Now, the single largest – and, arguably most effective – component of the Israel lobby consists—not of AIPAC—but of a highly organized and very resourceful Christian dispensationalist element. They have their own lobbying organizations such as Christian United for Israel (CUFI), which is run by the Rev. John Hagee who I believe is in Texas and is very active. They are particularly active in the Republican party and pose a mighty obstacle to any politician who seeks to restore balance to American foreign policy in the Middle East.

There is hope, however: there is a resurgence of foreign policy realism in the GOP and in the conservative movement generally: in response to the general war weariness we are all feeling. Opposition to US intervention overseas, embraced as a principled position by the increasingly influential libertarian wing of the Republican Party, will tend to distance the GOP from a pro-Israel lobby that is perpetually trying to draw us into Israel’s wars.

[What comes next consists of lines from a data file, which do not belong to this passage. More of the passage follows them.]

Lemma execute_loop_step k s r s' t :
  execute_loop (S k) s = (r, s', t) ->
  (nth_error (exitfuncs s) k = None /\ s' = s /\ t = [] /\ exists msg, r = Panicking msg) \/
  (exists pf rc s1 tc,
     nth_error (exitfuncs s) k = Some pf /\ call (Func pf) s = (rc, s1, tc) /\
     ((exists msg, rc = Panicking msg /\ r = Panicking msg /\ s' = s1 /\ t = EvCallExit pf :: tc) \/
      (rc = Ok tt /\ exists t2, execute_loop k s1 = (r, s', t2) /\ t = EvCallExit pf :: tc ++ t2))).
Proof.
  cbn [execute_loop]. intros H.
  apply bind_inv in H as [(msg & s1 & H1 & _)|(a & s1 & t1 & t2 & H1 & H2 & ->)];
    cbn in H1; [discriminate|]. injection H1 as <- <- <-.
  destruct (nth_error (exitfuncs s) k) as [pf|] eqn:En.
  - right. exists pf.
    apply bind_inv in H2 as [(msg & s2 & H3 & -> & ->)|(u & s2 & t3 & t4 & H3 & H4 & ->)].
    + apply bind_inv in H3 as [(msg' & s3 & H5 & _)|(u & s3 & t5 & t6 & H5 & H6 & Ht)];
        cbn in H5; [discriminate|]. injection H5 as <- <- <-.
      rewrite with_defer_builtin in H6.
      exists (Panicking msg), s2, t6. split; [reflexivity|]. split; [exact H6|].
      left. exists msg. subst. repeat split; reflexivity.
    + apply bind_inv in H3 as [(msg' & s3 & H5 & _)|(u' & s3 & t5 & t6 & H5 & H6 & Ht)];
        cbn in H5; [discriminate|]. injection H5 as <- <- <-.
      rewrite with_defer_builtin in H6. destruct u.
      exists (Ok tt), s2, t6. split; [reflexivity|]. split; [exact H6|].
      right. split; [reflexivity|]. exists t4. subst. split; [exact H4|reflexivity].
  - left. cbn in H2. injection H2 as <- <- <-. eauto.
Qed.

(** ** The loop of [execute]: order of the calls *)

Lemma execute_loop_descending k s r s' t (last : Z) :
  StronglySorted prio_le (exitfuncs s) -> (k <= List.length (exitfuncs s))%nat ->
  Forall (fun z => Prio z <= last) (firstn k (exitfuncs s)) ->
  execute_loop k s = (r, s', t) ->
  Forall (fun z => Prio z <= last) (exit_calls t) /\
  StronglySorted (fun a b => Prio b <= Prio a) (exit_calls t).
Proof.
  revert s r s' t last. induction k as [|k IH]; intros s r s' t last Hs Hk Hf H.
  - cbn in H. injection H as <- <- <-. split; constructor.
  - apply execute_loop_step in H as [(En & _ & -> & _)|(pf & rc & s1 & tc & En & Hc & Hcase)].
    + split; constructor.
    + pose proof (call_frame _ _ _ _ _ Hc) as (_ & _ & _ & Rg & Xc & _ & _).
      assert (Hpf : Prio pf <= last).
      { rewrite (firstn_S_nth_error _ _ _ En) in Hf.
        apply Forall_app in Hf as [_ Hf]. inversion Hf; assumption. }
      destruct Hcase as [(msg & -> & -> & -> & ->)|(-> & t2 & Hl & ->)].
      * cbn. rewrite Xc. split; repeat constructor; assumption.
      * cbn. rewrite exit_calls_app, Xc. cbn.
        pose proof (SS_firstn_nth _ _ _ Hs En) as Hle.
        assert (Hlt : (k < List.length (exitfuncs s))%nat) by (apply nth_error_Some; congruence).
        destruct (regrow_firstn _ _ (Prio pf) k Rg Hs Hlt Hle) as [Hk1 Hf1].
        destruct (IH s1 r s' t2 (Prio pf) (regrow_sorted _ _ Rg Hs) (Nat.lt_le_incl _ _ Hk1)
                    (Forall_firstn_shorter _ _ _ Hf1) Hl) as [Ha Hb].
        split.
        -- constructor; [exact Hpf|]. apply Forall_forall. intros a Hin.
           rewrite Forall_forall in Ha. specialize (Ha a Hin). lia.
        -- constructor; [exact Hb | exact Ha].
Qed.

For those of us who want to change American foreign policy and steer it in a less interventionist direction, the road ahead is going to be long, hard and filled with many obstacles, not the least of which is the tremendous motivation of the pro-Israel lobby in all its aspects. Yet the costs of maintaining this "special relationship" have long since outweighed the gains, and America is slowly but surely waking up to this fact. Let us hope that this event—a very successful event— is going to be a milestone in this awakening. Thank you.